• TASK PROMPT
Where does the word "Fixpoint" show up in the records? Copy every line that has it.

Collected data
::::::::
(** * odis2vcp: the ODIS to VCP dataset extractor

    A shallow embedding of [odis2vcp.py] (the parse-and-convert pipeline:
    [_parse_small_oe_file], [_extract_to_raw], [_convert_to_vcp], [_run])
    and the properties of its specification.

    Python values are modelled as follows.
    - A [str] is the list of its Unicode code points ([pystr]).
    - [bytes] is the list of the byte values.
    - The module globals [dataset_counter], [extracted_dataset_counter],
      the files written and the logging calls form the [world]; it is
      threaded through every function and survives a raised exception.
    - A raised exception ends the computation with [Raise e]; locals that
      are read before they were assigned raise [UnboundLocalError].
    - The parsed input is a minidom tree ([node]), or the exception
      [mdom.parse] raised.
    - The operating system is part of the [world]: it says for which
      paths [open] raises and for which contents the write raises. The
      files opened are recorded in order, with what they hold: bytes, the
      document handed to [writexml], or what an interrupted write left. *)

From Stdlib Require Import Ascii String.
From Stdlib Require Import List NArith ZArith Arith Bool Lia.
Import ListNotations.

Set Implicit Arguments.

(* ================================================================= *)
(** ** Python strings *)

Module PyStr.

Definition char := N.
Definition pystr := list char.

(** A string literal of the source. *)
Definition lit (s : string) : pystr :=
  map N_of_ascii (list_ascii_of_string s).
Arguments lit s : simpl never.

(** [a == b] on strings. *)
Fixpoint str_eqb (a b : pystr) : bool :=
  match a, b with
  | [], [] => true
  | x :: a', y :: b' => N.eqb x y && str_eqb a' b'
  | _, _ => false
  end.

(** [s.startswith(p)]. *)
Fixpoint starts_with (p s : pystr) : bool :=
  match p, s with
  | [], _ => true
  | x :: p', y :: s' => N.eqb x y && starts_with p' s'
  | _ :: _, [] => false
  end.

(** [str.replace] for a non-empty [old]: the string is scanned from the
    left; at an occurrence of [old] the text [new] is emitted and the
    scan resumes after the occurrence ([skip] counts the characters of
    the occurrence still to be passed over). *)
Fixpoint replace_from (old new : pystr) (skip : nat) (s : pystr) : pystr :=
  match s with
  | [] => []
  | c :: rest =>
      match skip with
      | S k => replace_from old new k rest
      | O =>
          if starts_with old s
          then new ++ replace_from old new (length old - 1) rest
          else c :: replace_from old new 0 rest
      end
  end.

(** [s.replace(old, new)]. *)
Definition str_replace (s old new : pystr) : pystr :=
  match old with
  | [] => new ++ flat_map (fun c => c :: new) s
  | _ :: _ => replace_from old new 0 s
  end.

(** [old in s]. *)
Fixpoint occurs (old s : pystr) : bool :=
  starts_with old s ||
  match s with
  | [] => false
  | _ :: rest => occurs old rest
  end.

End PyStr.
Import PyStr.

(* ================================================================= *)
(** ** Builtins and library functions used by the converters *)

Module PyLib.

Definition bytes := list N.

Inductive exn : Type :=
| UnboundLocalError (name : string)
| IndexError
| AttributeError
| UnicodeEncodeError
| ValueError
| BinasciiError (msg : string)
| ExpatError
| OSError.

(** [c.encode('utf-8')] for one code point; lone surrogates and numbers
    that are no code point cannot be encoded. *)
Definition encode_char (c : char) : option bytes :=
  if (c <? 128)%N then Some [c]
  else if (c <? 2048)%N then
    Some [N.lor 192 (N.shiftr c 6); N.lor 128 (N.land c 63)]
  else if (c <? 65536)%N then
    if ((55296 <=? c) && (c <=? 57343))%N then None
    else Some [N.lor 224 (N.shiftr c 12);
               N.lor 128 (N.land (N.shiftr c 6) 63);
               N.lor 128 (N.land c 63)]
  else if (c <? 1114112)%N then
    Some [N.lor 240 (N.shiftr c 18);
          N.lor 128 (N.land (N.shiftr c 12) 63);
          N.lor 128 (N.land (N.shiftr c 6) 63);
          N.lor 128 (N.land c 63)]
  else None.

(** [s.encode('utf-8')]. *)
Fixpoint encode_utf8 (s : pystr) : exn + bytes :=
  match s with
  | [] => inr []
  | c :: rest =>
      match encode_char c with
      | None => inl UnicodeEncodeError
      | Some bs =>
          match encode_utf8 rest with
          | inl e => inl e
          | inr bs' => inr (bs ++ bs')
          end
      end
  end.

(** The lowercase digit of a number below 16. *)
Definition hex_digit (d : N) : char :=
  if (d <? 10)%N then (48 + d)%N else (87 + d)%N.

Fixpoint hex_digits (fuel : nat) (n : N) (acc : pystr) : pystr :=
  match fuel with
  | O => acc
  | S f =>
      if (n <? 16)%N then hex_digit n :: acc
      else hex_digits f (n / 16)%N (hex_digit (n mod 16)%N :: acc)
  end.

(** [hex(n)] for [n >= 0]. *)
Definition hex (n : N) : pystr :=
  lit "0x" ++ hex_digits (S (N.to_nat n)) n [].

(** The value of a hexadecimal digit, upper or lower case. *)
Definition hex_val (c : char) : option N :=
  if ((48 <=? c) && (c <=? 57))%N then Some (c - 48)%N
  else if ((97 <=? c) && (c <=? 102))%N then Some (c - 87)%N
  else if ((65 <=? c) && (c <=? 70))%N then Some (c - 55)%N
  else None.

Fixpoint unhex_pairs (s : pystr) : option bytes :=
  match s with
  | [] => Some []
  | h :: l :: rest =>
      match hex_val h, hex_val l, unhex_pairs rest with
      | Some a, Some b, Some bs => Some ((16 * a + b)%N :: bs)
      | _, _, _ => None
      end
  | [_] => None
  end.

(** [binascii.unhexlify(s)] on a [str]. *)
Definition unhexlify (s : pystr) : exn + bytes :=
  if negb (forallb (fun c => (c <? 128)%N) s) then inl ValueError
  else if Nat.odd (length s) then inl (BinasciiError "Odd-length string")
  else match unhex_pairs s with
       | Some bs => inr bs
       | None => inl (BinasciiError "Non-hexadecimal digit found")
       end.

End PyLib.
Import PyLib.

(* ================================================================= *)
(** ** The part of [xml.dom.minidom] the program uses *)

Module Dom.

(** A node of a parsed document or of a document under construction.
    [Text], [CDATASection], [Comment] and [ProcessingInstruction] carry a
    [data] attribute; an [Element] does not. *)
#[local] Unset Elimination Schemes.
Inductive node : Type :=
| Element (tagName : pystr) (attributes : list (pystr * pystr))
          (children : list node)
| Text (data : pystr)
| CDATASection (data : pystr)
| Comment (data : pystr)
| ProcessingInstruction (target data : pystr).
#[local] Set Elimination Schemes.

(** [n.childNodes]: empty for every node that is not an element. *)
Definition childNodes (n : node) : list node :=
  match n with
  | Element _ _ cs => cs
  | _ => []
  end.

(** [n.data], where the node has that attribute. *)
Definition data_of (n : node) : option pystr :=
  match n with
  | Element _ _ _ => None
  | Text d | CDATASection d | Comment d => Some d
  | ProcessingInstruction _ d => Some d
  end.

(** The test of [_get_elements_by_tagName_helper]:
    [node.nodeType == ELEMENT_NODE and (name == "*" or node.tagName == name)]. *)
Definition tag_matches (name : pystr) (n : node) : bool :=
  match n with
  | Element t _ _ => str_eqb name (lit "*") || str_eqb t name
  | _ => false
  end.

(** [_get_elements_by_tagName_helper(parent, name, rc)]: every child is
    tested, then searched, in order. *)
Fixpoint elements_below (name : pystr) (parent : node) : list node :=
  match parent with
  | Element _ _ cs =>
      flat_map
        (fun c => (if tag_matches name c then [c] else [])
                    ++ elements_below name c) cs
  | _ => []
  end.

(** [parent.getElementsByTagName(name)]. *)
Definition getElementsByTagName (parent : node) (name : pystr) : list node :=
  elements_below name parent.

Fixpoint assoc (name : pystr) (attrs : list (pystr * pystr)) : option pystr :=
  match attrs with
  | [] => None
  | (k, v) :: rest => if str_eqb k name then Some v else assoc name rest
  end.

(** [el.hasAttribute(name)]. *)
Definition hasAttribute (el : node) (name : pystr) : bool :=
  match el with
  | Element _ attrs _ =>
      match assoc name attrs with Some _ => true | None => false end
  | _ => false
  end.

(** [el.getAttribute(name)]: the empty string when there is none. *)
Definition getAttribute (el : node) (name : pystr) : pystr :=
  match el with
  | Element _ attrs _ =>
      match assoc name attrs with Some v => v | None => [] end
  | _ => []
  end.

End Dom.
Import Dom.

(* ================================================================= *)
(** ** The program *)

Module Odis2Vcp.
::::::::
• WRITTEN REPLY
Fixpoint str_eqb (a b : pystr) : bool :=
Fixpoint starts_with (p s : pystr) : bool :=
Fixpoint replace_from (old new : pystr) (skip : nat) (s : pystr) : pystr :=
Fixpoint occurs (old s : pystr) : bool :=
Fixpoint encode_utf8 (s : pystr) : exn + bytes :=
Fixpoint hex_digits (fuel : nat) (n : N) (acc : pystr) : pystr :=
Fixpoint unhex_pairs (s : pystr) : option bytes :=
Fixpoint elements_below (name : pystr) (parent : node) : list node :=
Fixpoint assoc (name : pystr) (attrs : list (pystr * pystr)) : option pystr :=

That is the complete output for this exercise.